(** * back-to-one: schedule builder, looks gallery and call sheet

    A shallow embedding of the three view components of the repository
    (ScheduleBuilder, LooksManagement, CallSheetGenerator) and of the
    properties their specification states about them.

    Conventions of the embedding.
    - A JavaScript number that is integral in the source (a sequence
      index, an array index, a millisecond count) is a [Z]; integers of
      these magnitudes are exact in a double.  The two places where the
      source computes with fractions are modelled as such: the duration
      label with binary64 floats ([PrimFloat]), whose rounding decides
      the label; the page loop with exact rationals ([Q]), the heights
      that decide its page count being exact in a double.
    - What a date string denotes is decided by the JavaScript engine: the
      duration label takes the engine's [getTime] as an argument.
    - A string is a [string] whose characters stand for the code units
      below 256.
    - The hosted backend is a record of tables; every request is written
      to a log, and whether it is accepted is decided by the environment.
    - An [async] handler is a computation in a state-and-exception monad
      over the world (backend, JavaScript object store, log).  A handler
      reads the React state it closed over and returns the state that its
      setters leave behind. *)

From Stdlib Require Import ZArith QArith Qround Lqa String Ascii List Bool Lia DecimalString.
From Stdlib Require Import PrimFloat FloatOps SpecFloat FloatAxioms Uint63.
From stdpp Require Import base option list gmap strings.
From stdpp Require Import sorting.

Local Open Scope Z_scope.
Local Set Warnings "-register-all".

(** ** JavaScript values *)

Module Js.

(** The scalar values a loosely typed field ([any]) can hold.  An absent
    property reads as [Undefined]. *)
Inductive value :=
| Undefined
| Null
| Bool (b : bool)
| Num (n : Z)
| Str (s : string).

Definition str_truthy (s : string) : bool :=
  match s with EmptyString => false | String _ _ => true end.

(** ToBoolean *)
Definition truthy (v : value) : bool :=
  match v with
  | Undefined | Null => false
  | Bool b => b
  | Num n => negb (n =? 0)
  | Str s => str_truthy s
  end.

(** [a || b] *)
Definition or (a b : value) : value := if truthy a then a else b.

(** A field of type [string | null]. *)
Definition of_option (o : option string) : value :=
  match o with Some s => Str s | None => Null end.

(** WhiteSpace and LineTerminator code units below 256:
    TAB, LF, VT, FF, CR, SP, NBSP. *)
Definition is_space (c : ascii) : bool :=
  let n := nat_of_ascii c in
  ((9 <=? n)%nat && (n <=? 13)%nat) || (n =? 32)%nat || (n =? 160)%nat.

Fixpoint trimStart (s : string) : string :=
  match s with
  | EmptyString => EmptyString
  | String c s' => if is_space c then trimStart s' else s
  end.

Fixpoint trimEnd (s : string) : string :=
  match s with
  | EmptyString => EmptyString
  | String c s' =>
      match trimEnd s' with
      | EmptyString => if is_space c then EmptyString else String c EmptyString
      | t => String c t
      end
  end.

(** String.prototype.trim *)
Definition trim (s : string) : string := trimEnd (trimStart s).

(** Number::toString of an integral number (below 10^21 in magnitude). *)
Definition string_of_Z (n : Z) : string := NilZero.string_of_int (Z.to_int n).

End Js.

(** ** JavaScript numbers with a fractional part *)

Module JsNumber.

(** The double of an integer below 2^63 in magnitude: the integer
    itself below 2^53, the nearest double from there on. *)
Definition of_Z (n : Z) : float :=
  if n <? 0 then PrimFloat.opp (PrimFloat.of_uint63 (Uint63.of_Z (- n)))
  else PrimFloat.of_uint63 (Uint63.of_Z n).

(** floor (v / 2^s + 1/2) *)
Definition round_half_up (v s : Z) : Z := Z.shiftr (2 * v + Z.shiftl 1 s) (s + 1).

(** An integral number, as [Math.round] returns it. *)
Inductive integral :=
| NaN
| Infinite (negative : bool)
| Int (n : Z).

(** [Math.round]: the integer closest to the exact value of [x], the
    one towards +∞ when two are equally close. *)
Definition Math_round (x : float) : integral :=
  match Prim2SF x with
  | S754_nan => NaN
  | S754_infinity s => Infinite s
  | S754_zero _ => Int 0
  | S754_finite s m e =>
      let v := if s then Z.neg m else Z.pos m in
      if 0 <=? e then Int (Z.shiftl v e) else Int (round_half_up v (- e))
  end.

(** Number::toString of an integral number (below 10^21 in magnitude);
    both zeros print as "0". *)
Definition toString (n : integral) : string :=
  match n with
  | NaN => "NaN"
  | Infinite true => "-Infinity"
  | Infinite false => "Infinity"
  | Int n => Js.string_of_Z n
  end.

(** For the magnitude m * 2^e: the integer n for which n / 10 is
    closest to it, the larger one when two are equally close. *)
Definition tenths (m : positive) (e : Z) : Z :=
  if 0 <=? e then Z.shiftl (10 * Z.pos m) e
  else round_half_up (10 * Z.pos m) (- e).

(** n / 10 written with one digit after the point, [n] not negative *)
Definition show_tenths (n : Z) : string :=
  Js.string_of_Z (n / 10) +:+ "." +:+ Js.string_of_Z (n mod 10).

(** [x.toFixed(1)], for [x] below 10^21 in magnitude *)
Definition toFixed1 (x : float) : string :=
  match Prim2SF x with
  | S754_nan => "NaN"
  | S754_infinity s => if s then "-Infinity" else "Infinity"
  | S754_zero _ => "0.0"
  | S754_finite s m e => (if s then "-" else "") +:+ show_tenths (tenths m e)
  end.

End JsNumber.

(** ** Dates *)

Module JsDate.

Definition digit (c : ascii) : option Z :=
  let n := Z.of_nat (nat_of_ascii c) in
  if (48 <=? n) && (n <=? 57) then Some (n - 48) else None.

Definition two_digits (c1 c2 : ascii) : option Z :=
  match digit c1, digit c2 with
  | Some a, Some b => Some (10 * a + b)
  | _, _ => None
  end.

Definition three_digits (c1 c2 c3 : ascii) : option Z :=
  match digit c1, two_digits c2 c3 with
  | Some a, Some b => Some (100 * a + b)
  | _, _ => None
  end.

(** A date-time string gives a local time, or a time with its offset
    from UTC in minutes. *)
Inductive zone :=
| Local
| Offset (minutes : Z).

(** The end of a date-time string: nothing, "Z", or a sign and "HH:mm". *)
Definition utcOffset (s : string) : option zone :=
  match s with
  | EmptyString => Some Local
  | String c EmptyString => if Ascii.eqb c "Z" then Some (Offset 0) else None
  | String sign (String h1 (String h2 (String c (String m1 (String m2 EmptyString))))) =>
      match two_digits h1 h2, two_digits m1 m2 with
      | Some h, Some m =>
          if Ascii.eqb c ":" && (h <? 24) && (m <? 60) then
            if Ascii.eqb sign "+" then Some (Offset (60 * h + m))
            else if Ascii.eqb sign "-" then Some (Offset (- (60 * h + m)))
            else None
          else None
      | _, _ => None
      end
  | _ => None
  end.

(** What follows "HH:mm": nothing, ":ss" or ":ss.sss".  The result is
    the milliseconds they add and the rest of the string. *)
Definition secondsOf (s : string) : option (Z * string) :=
  match s with
  | String c (String s1 (String s2 rest)) =>
      if Ascii.eqb c ":" then
        match two_digits s1 s2 with
        | Some sec =>
            if sec <? 60 then
              match rest with
              | String p (String f1 (String f2 (String f3 rest'))) =>
                  if Ascii.eqb p "." then
                    match three_digits f1 f2 f3 with
                    | Some ms => Some (1000 * sec + ms, rest')
                    | None => None
                    end
                  else Some (1000 * sec, rest)
              | _ => Some (1000 * sec, rest)
              end
            else None
        | None => None
        end
      else Some (0, s)
  | _ => Some (0, s)
  end.

(** The time of a date-time string in the format that the language
    specification fixes: "HH:mm", "HH:mm:ss" or "HH:mm:ss.sss", followed
    by nothing, by "Z" or by an offset; 24:00 is the end of the day.  The
    result is the time in milliseconds after midnight, and the zone. *)
Definition timeOfDay (time : string) : option (Z * zone) :=
  match time with
  | String h1 (String h2 (String c (String m1 (String m2 rest)))) =>
      match two_digits h1 h2, two_digits m1 m2, secondsOf rest with
      | Some h, Some m, Some (ms, rest') =>
          if Ascii.eqb c ":" && (m <? 60)
             && ((h <? 24) || ((h =? 24) && (m =? 0) && (ms =? 0))) then
            match utcOffset rest' with
            | Some z => Some ((h * 60 + m) * 60000 + ms, z)
            | None => None
            end
          else None
      | _, _, _ => None
      end
  | _ => None
  end.

(** What is left of a string after a prefix. *)
Fixpoint after (prefix s : string) : option string :=
  match prefix, s with
  | EmptyString, _ => Some s
  | String a prefix', String b s' => if Ascii.eqb a b then after prefix' s' else None
  | String _ _, EmptyString => None
  end.

(** Midnight of 2000-01-01 in UTC, in milliseconds since the epoch. *)
Definition midnight_2000_01_01 : Z := 946684800000.

(** [new Date(s).getTime()] is the engine's.  This is the one of an
    engine whose local zone is UTC, for the strings the schedule builder
    passes, which start with "2000-01-01T": the time value of a string in
    the specified format, and NaN ([None]) for every other string, which
    the specification leaves to the engine. *)
Definition getTime (s : string) : option Z :=
  match after "2000-01-01T" s with
  | Some time =>
      match timeOfDay time with
      | Some (ms, Local) => Some (midnight_2000_01_01 + ms)
      | Some (ms, Offset minutes) => Some (midnight_2000_01_01 + ms - 60000 * minutes)
      | None => None
      end
  | None => None
  end.

End JsDate.

(** ** Rows of the hosted backend *)

(** Row identities are backend-generated strings that the client only
    compares for equality; they are numbered here. *)
Definition rowid := nat.

Module Blueprint.
(** One element of [template_data : any[]]. *)
Record t := {
  title : Js.value;
  description : Js.value;
  start_time : Js.value;
  end_time : Js.value;
  category : Js.value;
  location : Js.value;
  notes : Js.value }.
End Blueprint.

Module ScheduleItem.
(** The object literal an insert sends: the columns the client sets.  The
    columns the backend fills by default ([crew_needed],
    [equipment_needed], [is_milestone]) are read by no handler and are
    left out. *)
Record draft := {
  production_id : string;
  title : Js.value;
  description : Js.value;
  start_time : Js.value;
  end_time : Js.value;
  category : Js.value;
  location : Js.value;
  notes : Js.value;
  sequence_order : Z }.

(** A stored row, as [.select()] returns it. *)
Record t := { id : rowid; columns : draft }.
End ScheduleItem.

Module Look.
Record draft := {
  d_production_id : string;
  d_name : string;
  d_description : string;
  d_sequence_order : Z;
  d_styling_notes : string }.

Record t := {
  id : rowid;
  production_id : string;
  name : string;
  description : string;
  image_url : option string;
  sequence_order : Z;
  styling_notes : string;
  created_at : string }.

Definition of_draft (i : rowid) (now : string) (d : draft) : t :=
  {| id := i; production_id := d_production_id d; name := d_name d;
     description := d_description d; image_url := None;
     sequence_order := d_sequence_order d;
     styling_notes := d_styling_notes d; created_at := now |}.

(** [o.sequence_order = v] *)
Definition set_sequence_order (v : Z) (o : t) : t :=
  {| id := id o; production_id := production_id o; name := name o;
     description := description o; image_url := image_url o;
     sequence_order := v;
     styling_notes := styling_notes o; created_at := created_at o |}.
End Look.

(** ** The world a handler runs in *)

Inductive request :=
| InsertScheduleItems (rows : list ScheduleItem.draft)
| DeleteScheduleItemsOfProduction (production_id : string)
| DeleteScheduleItemById (id : rowid)
| InsertLooks (rows : list Look.draft)
| UpdateLookSequenceOrder (id : rowid) (sequence_order : Z).

Inductive event :=
| Request (r : request)
| Confirm (message : string)
| Alert (message : string)
| ConsoleError (message : string).

Definition is_request (e : event) : bool :=
  match e with Request _ => true | _ => false end.

Definition is_confirm (e : event) : bool :=
  match e with Confirm _ => true | _ => false end.

(** A reference to a JavaScript object. *)
Definition loc := nat.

★ ★ ★ ★

- TASK DIRECTIONS
Produce the lines from the top of the listing through the "- A JavaScript" line exactly as they appear, with no additional output.

- REPLY TO THE EXERCISE
(** * back-to-one: schedule builder, looks gallery and call sheet

    A shallow embedding of the three view components of the repository
    (ScheduleBuilder, LooksManagement, CallSheetGenerator) and of the
    properties their specification states about them.

    Conventions of the embedding.
    - A JavaScript number that is integral in the source (a sequence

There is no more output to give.